* **What the task requires**:
Below are the records; give again exactly the line with "apply rep_intro; [done|done|done| |].", the line with "destruct (Z.lt_ge_cases n", and each line that lies between them, and nothing besides.

Entries taken from a collection:

(** Two defects, on every bitmap.  [print] with a member at or above
    position 64 is undefined: its digit loop shifts a 64-bit element by 64,
    because [shift] grows from 60 where it has to shrink to 0.  And in a debug
    build [set_all] and [set_prefix] of the whole width abort whenever [width] is
    not a multiple of 64: [last_element_mask(width)] goes through [bit_mask],
    which asserts [n < width]. *)
Lemma bitmap_undefined_behaviour longlong2str width b :
  0 < width ->
  (forall s n, rep width b s -> n ∈ s -> 64 <= n -> print width longlong2str b = None) /\
  (width mod 64 <> 0 ->
   set_all true width b = None /\ forall p, width <= p -> set_prefix true width p b = None).
Proof.
  intros Hw. split; [intros s n; by apply print_undefined|]. intros Hm. split.
  - exact (proj1 (debug_assertion_fails width b width Hw Hm ltac:(lia))).
  - intros p Hp. exact (proj2 (debug_assertion_fails width b p Hw Hm Hp)).
Qed.

(** *** Concrete bitmaps *)

Lemma rep_check_rep width b : 0 < width -> rep_check width b = true -> rep width b (members width b).
Proof.
  intros Hw. unfold rep_check. rewrite !andb_true_iff, !bool_decide_eq_true, forallb_forall.
  intros [[Hl Hf] Hb]. pose proof (elements_bounds width Hw).
  assert (forall n, n ∈ members width b <-> bm_mem b n = true /\ 0 <= n < width) as Hm.
  { intros n. unfold members. rewrite elem_of_list_to_set, list_elem_of_filter, elem_of_seqZ.
    by rewrite Z.add_0_l. }
  apply rep_intro; [done|done|done| |].
  - intros n Hn. apply Hm in Hn as [_ Hn]. exact Hn.
  - intros n Hn. apply eq_bool_prop_intro. rewrite !Is_true_true, bool_decide_eq_true, Hm.
    split; [|tauto]. intros Hn'. split; [done|]. split; [lia|].
    destruct (Z.lt_ge_cases n width); [done|]. exfalso.
    specialize (Hb n). rewrite Hn' in Hb. apply diff_false_true, Hb.
    apply list_elem_of_In, elem_of_seqZ. lia.
Qed.

Lemma bitmap_set_algebra_witness :
  merge [1; 2] [4; 2] = [5; 2] /\ bits_set [5; 2] = 3 /\
  is_subset [1; 2] [4; 2] = bool_decide (members 70 [1; 2] ⊆ members 70 [4; 2]).
Proof.
  split; [reflexivity|]. split; [vm_compute; reflexivity|].
  apply (bitmap_set_algebra 70 [1; 2] [4; 2]); [lia| |];
    (apply rep_check_rep; [lia|vm_compute; reflexivity]).
Defined.

Lemma bitmap_iterator_witness :
  iter_all 70 [0x9; 0x4] = Some [0; 3; 66] /\
  exists ns, iter_all 70 [0x9; 0x4] = Some ns /\
    (forall n, n ∈ ns <-> n ∈ members 70 [0x9; 0x4]) /\ StronglySorted Z.lt ns.
Proof.
  split; [vm_compute; reflexivity|]. apply bitmap_iterator; [lia|].
  apply rep_check_rep; [lia|vm_compute; reflexivity].
Defined.

(** The operations of [Bitmap] on single positions, on prefixes and with a
    word.  On an array that stands for the set [s], [set_bit] and [clear_bit] never
    leave the array nor shift by 64 or more and add or remove their position;
    [is_set] tells membership.  In a release build, from any contents of the array,
    [set_prefix(p)] gives the bitmap of the positions below [min(p, width)],
    [set_all] the full and [clear_all] the empty one, and [is_prefix(p)] decides
    whether the set is exactly the positions below [p].  [intersect(ulonglong)]
    keeps the members below 64 that the word has and drops all others;
    [intersect_extended] treats the word's highest bit as standing for every
    position of the later elements. *)
Lemma bitmap_operations debug width b s junk n p m :
  0 < width -> rep width b s -> length junk = ARRAY_ELEMENTS width -> Forall (in_u 64) junk ->
  0 <= n < width -> 0 <= p -> in_u 64 m ->
  ((exists b', set_bit debug width n b = Some b' /\ rep width b' ({[n]} ∪ s)) /\
   (exists b', clear_bit debug width n b = Some b' /\ rep width b' (s ∖ {[n]})) /\
   is_set debug width n b = Some (bool_decide (n ∈ s))) /\
  ((exists b', set_prefix false width p junk = Some b' /\ rep width b' (upto (Z.min p width))) /\
   (exists b', set_all false width junk = Some b' /\ rep width b' (upto width)) /\
   (exists b', clear_all width junk = Some b' /\ rep width b' ∅) /\
   (p <= width -> is_prefix false width p b = Some (bool_decide (s = upto p)))) /\
  (exists b' s', intersect_word false width m b = Some b' /\ rep width b' s' /\
     forall n, n ∈ s' <-> n < 64 /\ n ∈ s /\ Z.testbit m n = true) /\
  (exists b' s', intersect_extended false width m b = Some b' /\ rep width b' s' /\
     forall n, n ∈ s' <-> (n < 64 /\ n ∈ s /\ Z.testbit m n = true) \/
                          (64 <= n < width /\ Z.testbit m 63 = true)).
Proof.
  intros. split; [by apply bitmap_point_ops|]. split; [by apply bitmap_prefix|by apply bitmap_intersect_word].
Qed.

* **Written solution**:
  apply rep_intro; [done|done|done| |].
  - intros n Hn. apply Hm in Hn as [_ Hn]. exact Hn.
  - intros n Hn. apply eq_bool_prop_intro. rewrite !Is_true_true, bool_decide_eq_true, Hm.
    split; [|tauto]. intros Hn'. split; [done|]. split; [lia|].
    destruct (Z.lt_ge_cases n width); [done|]. exfalso.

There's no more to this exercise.